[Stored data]

#####

Lemma addPlayer_seats_or_refuses_witness :
  match addPlayer 3%nat (mkRun table_waiting world_waiting []) with
  | (inr _, s') =>
      Game.players (game s')
      = Game.players table_waiting
        ++ [Player.fresh 3%nat (length (Game.players table_waiting))] /\
      Game.status table_waiting = waiting /\
      game s' = Game.set_players (Game.players (game s')) table_waiting /\
      world s' = set_games (game s') world_waiting /\
      emitted s' = [] /\
      seated_well (game s')
  | (inl e, s') =>
      s' = mkRun table_waiting world_waiting [] /\
      ((e = Error "Game is full" /\
        (Game.maxPlayers table_waiting <= length (Game.players table_waiting))%nat) \/
       (e = Error "Cannot join game in progress" /\ Game.status table_waiting <> waiting) \/
       (e = Error "Player already in game" /\ seated 3%nat table_waiting))
  end.
Proof.
  apply (addPlayer_seats_or_refuses 3%nat (mkRun table_waiting world_waiting [])).
  exact table_waiting_seated_well.
Defined.

Lemma addPlayer_removePlayer_round_trip_witness :
  (addPlayer 3%nat;; removePlayer 3%nat) (mkRun table_waiting world_waiting [])
  = (inr tt, mkRun table_waiting (set_games table_waiting world_waiting) []).
Proof.
  apply (addPlayer_removePlayer_round_trip 3%nat (mkRun table_waiting world_waiting [])).
  - exact table_waiting_seated_well.
  - reflexivity.
  - cbn. lia.
  - unfold seated. by_evaluation.
Defined.

(** ** Starting the game *)

Lemma same_seat_refl (p : Player.t) : same_seat p p.
Proof. destruct p. reflexivity. Qed.

Lemma same_seat_set_hand (p : Player.t) cs r v : same_seat p (Player.set_hand cs r v p).
Proof. destruct p. reflexivity. Qed.

Lemma same_seat_set_cards (p : Player.t) cs : same_seat p (Player.set_cards cs p).
Proof. destruct p. reflexivity. Qed.

(** Whatever its outcome, the dealing loop writes cards, hand ranks and
    hand values only. *)
Lemma dealPlayers_same_seats (players : list Player.t) (deck : list Card) :
  Forall2 same_seat players (dealPlayers players deck).2.1.
Proof.
  revert deck. induction players as [|p ps IH]; intros deck; [constructor|].
  cbn [dealPlayers]. destruct (dealHand deck) as [cs deck'].
  destruct (evaluateHand_js cs) as [e|r].
  { cbn. constructor; [apply same_seat_set_cards|].
    apply Forall2_same_length_lookup_2; [reflexivity|].
    intros i x y Hx Hy. rewrite Hx in Hy. injection Hy as <-. apply same_seat_refl. }
  destruct (getHandValue_js cs r) as [e|v].
  { cbn. constructor; [apply same_seat_set_hand|].
    apply Forall2_same_length_lookup_2; [reflexivity|].
    intros i x y Hx Hy. rewrite Hx in Hy. injection Hy as <-. apply same_seat_refl. }
  specialize (IH deck'). destruct (dealPlayers ps deck') as [e [ps' d']].
  cbn in *. constructor; [apply same_seat_set_hand|exact IH].
Qed.

(** With two to seventeen players [startGame] goes through. *)
Lemma startGame_run (rnd : nat -> nat) (s : Run) :
  (2 <= length (Game.players (game s)) <= 17)%nat ->
  exists players' deck',
    startGame rnd s
    = (inr tt,
       mkRun (Game.set_deck deck' (Game.set_players players'
                (Game.set_status active (game s))))
             (set_games (Game.set_deck deck' (Game.set_players players'
                           (Game.set_status active (game s)))) (world s))
             (emitted s)) /\
    Forall2 same_seat (Game.players (game s)) players' /\
    Forall (fun p => exists a b c,
              Player.cards p = [Some a; Some b; Some c] /\
              Player.handRank p = evaluateHand [a; b; c] /\
              Player.handValue p = handValueOf [a; b; c]) players' /\
    length deck' = (52 - 3 * length (Game.players (game s)))%nat.
Proof.
  intros [Hge Hmax]. destruct s as [g w evs]. cbn [game world emitted] in *.
  pose proof (shuffleDeck_Permutation rnd createDeck) as Hperm.
  assert (Hlen : length (shuffleDeck rnd createDeck) = 52%nat).
  { rewrite Hperm. reflexivity. }
  destruct (dealPlayers_enough (Game.players g) (shuffleDeck rnd createDeck))
    as (ps' & dealt & Hdeal & Htop & Hcards & Hl & Hu & Hall); [lia|].
  pose proof (dealPlayers_same_seats (Game.players g) (shuffleDeck rnd createDeck)) as Hsame.
  rewrite Hdeal in Hsame. cbn [fst snd] in Hsame.
  exists ps', (take (length (shuffleDeck rnd createDeck) - 3 * length (Game.players g))
                 (shuffleDeck rnd createDeck)).
  split; [|split; [exact Hsame|split; [exact Hall|]]].
  - unfold startGame, dealCards. run.
    rewrite (proj2 (Nat.ltb_ge _ _) Hge).
    cbn [Game.players Game.deck Game.set_deck Game.set_players Game.set_status].
    rewrite Hdeal. destruct g; reflexivity.
  - rewrite length_take, Hlen. lia.
Qed.

(** X8: [startGame] refuses a table of fewer than two players and changes
    nothing; with two to seventeen players it sets the status to active,
    deals three cards to every player from a fresh shuffled deck, leaves
    the 52 less three per player in the deck, and saves; it writes
    nothing else on the seats, and it does not look at the status the
    game had. *)
Theorem startGame_deals_or_refuses (rnd : nat -> nat) (s : Run) :
  (forall i, rnd i <= i)%nat ->
  (length (Game.players (game s)) <= 17)%nat ->
  ((length (Game.players (game s)) < 2)%nat ->
   startGame rnd s = (inl (Error "Need at least 2 players to start"), s)) /\
  ((2 <= length (Game.players (game s)))%nat ->
   exists players' deck',
     startGame rnd s
     = (inr tt,
        mkRun (Game.set_deck deck' (Game.set_players players'
                 (Game.set_status active (game s))))
              (set_games (Game.set_deck deck' (Game.set_players players'
                            (Game.set_status active (game s)))) (world s))
              (emitted s)) /\
     Forall2 same_seat (Game.players (game s)) players' /\
     Forall (fun p => exists a b c,
               Player.cards p = [Some a; Some b; Some c] /\
               Player.handRank p = evaluateHand [a; b; c] /\
               Player.handValue p = handValueOf [a; b; c]) players' /\
     length deck' = (52 - 3 * length (Game.players (game s)))%nat).
Proof.
  intros _ Hmax. split.
  - intros Hlt. destruct s as [g w evs]. unfold startGame. run.
    cbn [game] in Hlt. rewrite (proj2 (Nat.ltb_lt _ _) Hlt). reflexivity.
  - intros Hge. apply startGame_run. lia.
Qed.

#####

**Exercise directions:**
Each line in the entries above, starting at the line with "rewrite Hperm. reflexivity." and ending at the line with "as (ps' & dealt", is to be printed exactly, and only those lines.

**Answer section:**
  { rewrite Hperm. reflexivity. }
  destruct (dealPlayers_enough (Game.players g) (shuffleDeck rnd createDeck))
    as (ps' & dealt & Hdeal & Htop & Hcards & Hl & Hu & Hall); [lia|].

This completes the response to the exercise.